1. Configure Quicksight (Optional)

   • Make note of the S3 buckets used for AppFabric Above and Athena Query Results. If a bucket for Athena Query results doesn't already exist, please create one.
   • Configure QuickSight
     • If QuickSight hasn't been configured, please Configure QuickSight
     • If QuickSight is already configured please verify Amazon Athena and Amazon S3 are configured services
   • Make note of Quicksight Admin Username
     • While in Quicksight select the user icon at the top-right of the screen and copy the Username which looks like: Admin/[Username]

2. Configure CDK stacks

   • In your terminal, navigate to appfabric-data-analytics/cdk-stacks
   • Start the configuration script in interactive mode
     node configure.js -i
   • When prompted, provide the following parameters:
     • aws-glue-database-name: AWS Glue Database to hold tables for AppFabric Data Analytics
     • appfabric-data-source-s3-uri: The S3 uri of the data source. All folders and files contained in the S3 path are crawled. For example, enter s3://MyBucket/MyFolder/MySubfolder to crawl all objects in MySubfolder within MyBucket
     • athena-query-storage-s3-uri: The S3 Bucket and Path (s3://MyBucket/Path/) of where Athena should store query results. Query output will be encrypted using AWS Managed Keys
     • quicksight-admin-username: The Quicksight Principal Username copied in the previous step. Should look like Admin/[Quicksight Username]

3. Deploy CDK stacks

   • In your terminal navigate to appfabric-data-analytics/cdk-stacks
   • Deploy the QuickSight CDK Stack: npm run cdk:deploy:quicksight
     • On Windows devices use cdk:deploy:gitbash:quicksight
   • Wait for all resources to be provisioned before continuing to the next step

4. Test the solution

   • Navigate to QuickSight, Select Dashboards, and Open the appfabric dashboard

1. Deploy CDK stacks

   • In your terminal navigate to appfabric-data-analytics/cdk-stacks
   • Deploy the QuickSight CDK Stack: npm run cdk:deploy:opensearch
     • On Windows devices use cdk:deploy:gitbash:opensearch
   • Wait for all resources to be provisioned before continuing to the next step

2. Test the solution

   • Navigate to OpenSearch Serverless, Select Collections, and Open the appfabric-cdk
   • By default, you will not see any data on the dashboard as no data has been ingested yet. Since Amazon Data Firehose is already setup with this deployment, you can setup AppFabric output location as Amazon Data Firehose to ingest data from your SaaS application of your choice.
   • You also need to adjust the date range of the dashboard to span the dates associated to your ingested data.

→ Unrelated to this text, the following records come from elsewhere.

Lemma fnext_inPool nowLog lb f lb' f' evs : wf lb -> inPool lb f -> fnext nowLog lb f = Some (lb', f', evs) -> inPool lb f'.
Proof.
  intros Hw Hi. unfold inPool in *.
  destruct f; cbn [fnext indices] in *; intros E; auto; try (injection E as <- <- <-; cbn [indices]).
  - destruct (current lb) as [c|] eqn:Ec; [|constructor]. pose proof (w_current lb Hw c Ec).
    destruct (_ && _); repeat constructor; done.
  - destruct (curOK now lb cur); simplify_eq; cbn; [constructor|done].
  - destruct (pool lb !! i) as [s|] eqn:Es.
    + apply lookup_lt_Some in Es. unfold scanOne. case_match; [done|]. case_match; [|done]. cbn [indices].
      apply Forall_app in Hi as [Hi _]. apply Forall_app. split; [done|by repeat constructor].
    + unfold scanned. apply Forall_app in Hi as [Hc Hb]. destruct best as [b|]; [|constructor]. destruct isTCP; [|constructor].
      apply Forall_cons in Hb as [Hb _]. destruct cur as [c|]; [|by repeat constructor]. apply Forall_cons in Hc as [Hc _]. by repeat constructor.
  - apply Forall_cons in Hi as [Hc Hb]. case_match; cbn; [by repeat constructor|done].
  - constructor.
  - destruct (logSelectionIfChanged _ _ _ _ _). simplify_eq. constructor.
  - done.
  - destruct isTCP; constructor.
  - constructor.
  - done.
Qed.

(** Standby operations leave the marks and the semaphores of the probes alone. *)
Lemma sameMarks_slots lb isTCP x i : sameMarks lb (setPool lb (alter (setSlot isTCP x) i (pool lb))).
Proof.
  split; [done|]. split; [done|]. intros t j. unfold flag. cbn. destruct (decide (i = j)) as [->|]; [|by rewrite list_lookup_alter_ne].
  rewrite list_lookup_alter_eq. destruct (pool lb !! j) as [s|]; [|done]. by destruct isTCP, t.
Qed.

Lemma sbstep_frame st st' : sbstep st st' -> sameMarks (ps_lb st) (ps_lb st') /\ keeps (ps_lb st) (ps_lb st').
Proof.
  assert (Htake : forall t i lb x lb', takeStandby t i lb = (x, lb') -> sameMarks lb lb' /\ keeps lb lb').
  { intros t i lb x lb' E. pose proof (keeps_take t i lb) as Hk. rewrite E in Hk. split; [|exact Hk].
    injection E as _ <-. apply sameMarks_slots. }
  assert (Hput : forall t i c lb x lb', putStandby t i c lb = (x, lb') -> sameMarks lb lb' /\ keeps lb lb').
  { intros t i c lb x lb' E. pose proof (keeps_putStandby t i c lb) as Hk. rewrite E in Hk. split; [|exact Hk].
    unfold putStandby in E. case_match; injection E as _ <-; [done|apply sameMarks_slots]. }
  assert (Hrel : forall lb, sameMarks lb (releaseDialSlot lb) /\ keeps lb (releaseDialSlot lb)).
  { intros lb. split; [done|]. apply keeps_sems. intros []. lia. }
  destruct 1; cbn [ps_lb]; eauto; try (by split); try (split; [done|reflexivity]).
  unfold acquireDialSlot in H. case_match; zbool; simplify_eq. split; [done|]. apply keeps_sems. intros []. lia.
Qed.
End Frames.

(** ** Refinement and invariant *)

Lemma setLb_id st : setLb st (ps_lb st) = st.
Proof. by destruct st. Qed.

(** Every step is one of Standby, or one that leaves the slots alone. *)
Lemma gstep_standby g g' : gstep g g' -> step (standbyOf g) (standbyOf g').
Proof.
  destruct 1 as [st st' cs fs H|st lb' cs cs' fs H|isTCP now st cs fs|isTCP rng now i err st cs fs|k f nowLog lb' f' evs st cs fs Hk H]; cbn.
  - by apply SStandby.
  - apply SOther. by apply ckstep_frame in H as (? & _).
  - rewrite <- (setLb_id st) at 2. by apply SOther.
  - rewrite <- (setLb_id st) at 2. by apply SOther.
  - apply SOther. by apply fnext_frame in H as (? & _).
Qed.

(** Every step is one of Probing, or one that leaves the marks alone. *)
Lemma gstep_checks g g' : gstep g g' -> sstep (checksOf g) (checksOf g').
Proof.
  destruct 1 as [st st' cs fs H|st lb' cs cs' fs H|isTCP now st cs fs|isTCP rng now i err st cs fs|k f nowLog lb' f' evs st cs fs Hk H]; unfold checksOf, g_lb; cbn.
  - apply (StOther (SState (ps_lb st) cs)). by apply sbstep_frame in H as [? _].
  - by apply StCheck.
  - by apply (StOther (SState (ps_lb st) cs)).
  - by apply (StOther (SState (ps_lb st) cs)).
  - apply (StOther (SState (ps_lb st) cs)). by apply fnext_frame in H as (_ & _ & ?).
Qed.

Record ginv (g : gstate) : Prop := {
  gi_wf : wf (g_lb g);
  gi_dials : dialsOk (g_st g);
  gi_flows : Forall (inPool (g_lb g)) (g_flows g) }.

Lemma config_length {C} (lb lb' : LoadBalancer C) : configOf lb' = configOf lb -> length (pool lb') = length (pool lb).
Proof. unfold configOf. intros [= _ _ _ _ H]. apply (f_equal length) in H. by rewrite !length_fmap in H. Qed.

Lemma inPool_config lb lb' f : configOf lb' = configOf lb -> inPool lb f -> inPool lb' f.
Proof. intros H. unfold inPool. by rewrite (config_length _ _ H). Qed.

Lemma gstep_inv g g' : gstep g g' -> ginv g -> ginv g' /\ configOf (g_lb g') = configOf (g_lb g).
Proof.
  intros Hs [Hw Hd Hf].
  destruct Hs as [st st' cs fs H|st lb' cs cs' fs H|isTCP now st cs fs|isTCP rng now i err st cs fs|k f nowLog lb' f' evs st cs fs Hk H];
    unfold g_lb in *; cbn [g_st g_flows ps_lb setLb] in *.
  - destruct (sbstep_frame _ _ H) as [_ Hkp]. destruct (Hkp Hw) as [Hw' Hc]. split; [|done]. split; [done|by eapply sbstep_dials|].
    eapply Forall_impl; [exact Hf|]. intros f. by apply inPool_config.
  - destruct (ckstep_frame _ _ _ _ H) as (_ & Es & Hkp). destruct (Hkp Hw) as [Hw' Hc]. split; [|done]. split; [done| |].
    + unfold dialsOk in *. cbn. by rewrite Es.
    + eapply Forall_impl; [exact Hf|]. intros f. by apply inPool_config.
  - split; [|done]. split; [done|done|]. apply Forall_app. split; [done|by repeat constructor].
  - split; [|done]. split; [done|done|]. apply Forall_app. split; [done|by repeat constructor].
  - pose proof (Forall_lookup_1 _ _ _ _ Hf Hk) as Hi. destruct (fnext_frame _ _ _ _ _ _ H) as (_ & Es & _).
    destruct (fnext_keeps _ _ _ _ _ _ Hi H Hw) as [Hw' Hc]. split; [|done]. split; [done| |].
    + unfold dialsOk in *. cbn. injection Es as -> _ _. done.
    + apply Forall_insert; [eapply Forall_impl; [exact Hf|]; intros x; by apply inPool_config|].
      eapply inPool_config; [exact Hc|]. by eapply fnext_inPool.
Qed.

Lemma ginv_run g g' : rtc gstep g g' -> ginv g -> ginv g' /\ configOf (g_lb g') = configOf (g_lb g).
Proof.
  induction 1 as [g|g1 g2 g3 Hs _ IH]; [done|]. intros Hi. destruct (gstep_inv _ _ Hs Hi) as [Hi2 E2].
  destruct (IH Hi2) as [Hi3 E3]. split; [done|congruence].
Qed.

(** ** What a selection saw *)

(** The upstream is eligible in this state for a selection with this clock. *)
Definition eligibleIn (isTCP : bool) (now : Z) (i : nat) (g : gstate) : bool :=
  match pool (g_lb g) !! i with Some s => eligible isTCP now s | None => false end.

(** A run with the states it leaves. *)
Inductive trace : gstate -> list gstate -> gstate -> Prop :=
| T_nil g : trace g [] g
| T_cons g1 g2 l g3 : gstep g1 g2 -> trace g2 l g3 -> trace g1 (g1 :: l) g3.

(** A call of [pickByEndpoint] with this protocol and clock that has not taken [i]. *)
Definition without (isTCP : bool) (now : Z) (i : nat) (f : flow) : Prop :=
  match f with
  | PStart t n => t = isTCP /\ n = now
  | PSticky n _ => isTCP = true /\ n = now
  | PScan t n _ _ best _ _ => t = isTCP /\ n = now /\ best <> Some i
  | PHyst n _ b _ => isTCP = true /\ n = now /\ b <> i
  | PSet _ j _ => isTCP = true /\ j <> i
  | PLog t j _ => t = isTCP /\ j <> i
  | PDone t r => t = isTCP /\ r <> Ok i
  | _ => False
  end.

Lemma curOK_eligible now (lb : LoadBalancer nat) c : curOK now lb c = true -> exists s, pool lb !! c = Some s /\ eligible true now s = true.
Proof. intros H. destruct (curOK_usable _ _ _ H) as (s & Hs & Hh & Hc). exists s. split; [done|]. by apply eligible_spec. Qed.

Lemma keepCurrent_ok now (lb : LoadBalancer nat) c b rtt : keepCurrent now lb c b rtt = true -> curOK now lb c = true.
Proof. unfold keepCurrent. intros H. apply andb_true_iff in H as [H _]. repeat (apply andb_true_iff in H as [H ?]). done. Qed.

(** A critical section in a state where [i] is not eligible does not take it. *)
Lemma fnext_without isTCP now i nowLog (lb : LoadBalancer nat) f lb' f' evs :
  (forall s, pool lb !! i = Some s -> eligible isTCP now s = false) ->
  fnext nowLog lb f = Some (lb', f', evs) -> without isTCP now i f -> without isTCP now i f'.
Proof.
  intros Hb.
  assert (Hcur : forall c, isTCP = true -> curOK now lb c = true -> c <> i).
  { intros c -> Hc ->. destruct (curOK_eligible _ _ _ Hc) as (s & Hs & He). by rewrite (Hb s Hs) in He. }
  destruct f as [t n|n c|t n cur j best bs rtt|n c b rtt|n j r|t j r|t r|t rng n j err|j|]; cbn [fnext without]; try done.
  - intros E [-> ->]. injection E as <- <- <-. destruct (current lb) as [c|]; [|done]. destruct (isTCP && _) eqn:Ea; [|done].
    apply andb_true_iff in Ea as [-> _]. done.
  - intros E [-> ->]. destruct (curOK now lb c) eqn:Ec; simplify_eq; [|done]. split; [done|]. intros [= ->]. by apply (Hcur i).
  - intros E (-> & -> & Hn). injection E as <- <- <-. destruct (pool lb !! j) as [s|] eqn:Es.
    + unfold scanOne. destruct (negb (eligible isTCP now s)) eqn:Ee; [done|]. destruct (f64_ltb _ _); [|done].
      split; [done|]. split; [done|]. intros [= ->]. by rewrite (Hb s Es) in Ee.
    + unfold scanned. destruct best as [b|]; [|done]. assert (b <> i) by congruence. destruct isTCP; [|done]. by destruct cur.
  - intros E (-> & -> & Hn). injection E as <- <- <-. destruct (keepCurrent now lb c b rtt) eqn:Ek; [|done].
    split; [done|]. apply (Hcur c eq_refl). by eapply keepCurrent_ok.
  - intros E [-> Hn]. by injection E as <- <- <-.
  - intros E [-> Hn]. destruct (logSelectionIfChanged _ _ _ _ _). simplify_eq. split; [done|congruence].
Qed.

To remove the solution from your account, please follow these steps:

1. Remove CDK Stacks

   • In your terminal, navigate to appfabric-data-analytics/cdk-stacks
   • Run cdk destroy --all

2. Remove deployment parameters from AWS System Manager Parameter Store

   • In your terminal, navigate to appfabric-data-analytics/cdk-stacks
   • Run node configure.js -d

It is critical that before you use any of this code in Production that you work with your own internal Security and Governance teams to get the appropriate Code and AppSec reviews for your organization.

Although the code has been written with best practices in mind, your own company may require different ones, or have additional rules and restrictions.

You take full ownership and responsibility for the code running in your environment, and are free to make whatever changes you need to.